(** A key of [**args] that repeats a keyword written out in the call. *)
Definition keyword_clash (args : list (str * str)) : bool :=
  Dict.mem "priority" args || Dict.mem "settings" args || Dict.mem "_job" args.

(** [if version is not None: args["_version"] = version] *)
Definition add_version (version : option str) (args : list (str * str))
  : list (str * str) :=
  match version with
  | Some v => Dict.set "_version" v args
  | None => args
  end.

Definition Schedule_render_POST (project spider : str) (version : option str)
    (jobid : str) (priority : Value) (setting : list str) : M Data :=
  do qs <- gets (fun s => queues (root s));
  if negb (Dict.mem project qs) then project_not_found project
  else
    do eggs <- gets (fun s => eggstorage (root s));
    do _ <-
      (match version with
       | Some v =>
           if truthy version
              && bool_decide (eggstorage_get eggs project v = None)
           then version_not_found v else ret tt
       | None => ret tt
       end);
    do runner <- gets (fun s => runner (root s));
    do spiders <- SpiderList_get project version runner;
    if negb (bool_decide (spider ∈ spiders)) then spider_not_found spider
    else
      do a <- gets (fun s => args (tx s));
      do args <- decode_items a [];
      let args := add_version version args in
      do settings <- settings_dict setting 0 [];
      if keyword_clash args then raise (Exception "TypeError" "")
      else
        do _ <- scheduler_schedule project spider priority settings jobid args;
        ret (DJson (JDict [("jobid", JString jobid)])).

(** ** Cancel *)

Definition json_of_state (state : option str) : Json :=
  match state with
  | Some s => JString s
  | None => JNull
  end.

(** The loop over [list(self.root.launcher.processes.items())]. *)
Fixpoint Cancel_loop (project job signal : str)
    (items : list (nat * Process)) (prevstate : option str)
  : M (option str) :=
  match items with
  | [] => ret prevstate
  | (key, process) :: rest =>
      if String.eqb (Process.project process) project
         && String.eqb (Process.job process) job
      then
        do _ <- signalProcess process signal;
        do _ <- processes_pop key;
        do t <- now;
        let process := set_end_time t process in
        do _ <- finished_add process;
        Cancel_loop project job signal rest (Some "running")
      else Cancel_loop project job signal rest prevstate
  end.

Definition Cancel_render_POST (project job signal : str) : M Data :=
  do qs <- gets (fun s => queues (root s));
  match Dict.get project qs with
  | None => project_not_found project
  | Some q =>
      let (removed, q') := queue_remove (fun message => String.eqb (m_job message) job) q in
      do _ <- modify (with_root (set_queues (Dict.set project q' qs)));
      let prevstate := if (0 <? removed)%nat then Some "pending" else None in
      do items <- gets (fun s => processes (root s));
      do prevstate <- Cancel_loop project job signal items prevstate;
      ret (DJson (JDict [("prevstate", json_of_state prevstate)]))
  end.

(** ** AddVersion *)

Definition AddVersion_render_POST (project version : str) (egg : bytes)
  : M Data :=
  if negb (is_zipfile P egg) then
    raise (Error OK
      "egg is not a ZIP file (if using curl, use egg=@path not egg=path)")
  else
    do _ <- eggstorage_put egg project version;
    do _ <- update_projects;
    do runner <- gets (fun s => runner (root s));
    do spiders <- SpiderList_set project (Some version) runner;
    ret (DJson (JDict [("project", JString project);
                       ("version", JString version);
                       ("spiders", JInt (Z.of_nat (List.length spiders)))])).

(** ** ListSpiders *)

Definition ListSpiders_render_GET (project : str) (version : option str)
  : M Data :=
  do qs <- gets (fun s => queues (root s));
  if negb (Dict.mem project qs) then project_not_found project
  else
    do eggs <- gets (fun s => eggstorage (root s));
    do _ <-
      (match version with
       | Some v =>
           if truthy version
              && bool_decide (eggstorage_get eggs project v = None)
           then version_not_found v else ret tt
       | None => ret tt
       end);
    do runner <- gets (fun s => runner (root s));
    do spiders <- SpiderList_get project version runner;
    ret (DJson (JDict [("spiders", JList (map JString spiders))])).

(** ** Status *)

(** [(project is None or x.project == project) and x.job == job] *)
Definition matches (project : option str) (job : str) (x : Process) : bool :=
  match project with
  | None => true
  | Some p => String.eqb (Process.project x) p
  end && String.eqb (Process.job x) job.

Definition currstate (state : option str) : Data :=
  DJson (JDict [("currstate", json_of_state state)]).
::::::::::
Work required: Repeat every line exactly, starting with the first line of the entries, and stop once the line containing "Definition Schedule_render_POST (project" has been given.

Reply to the task:
(** A key of [**args] that repeats a keyword written out in the call. *)
Definition keyword_clash (args : list (str * str)) : bool :=
  Dict.mem "priority" args || Dict.mem "settings" args || Dict.mem "_job" args.

(** [if version is not None: args["_version"] = version] *)
Definition add_version (version : option str) (args : list (str * str))
  : list (str * str) :=
  match version with
  | Some v => Dict.set "_version" v args
  | None => args
  end.

Definition Schedule_render_POST (project spider : str) (version : option str)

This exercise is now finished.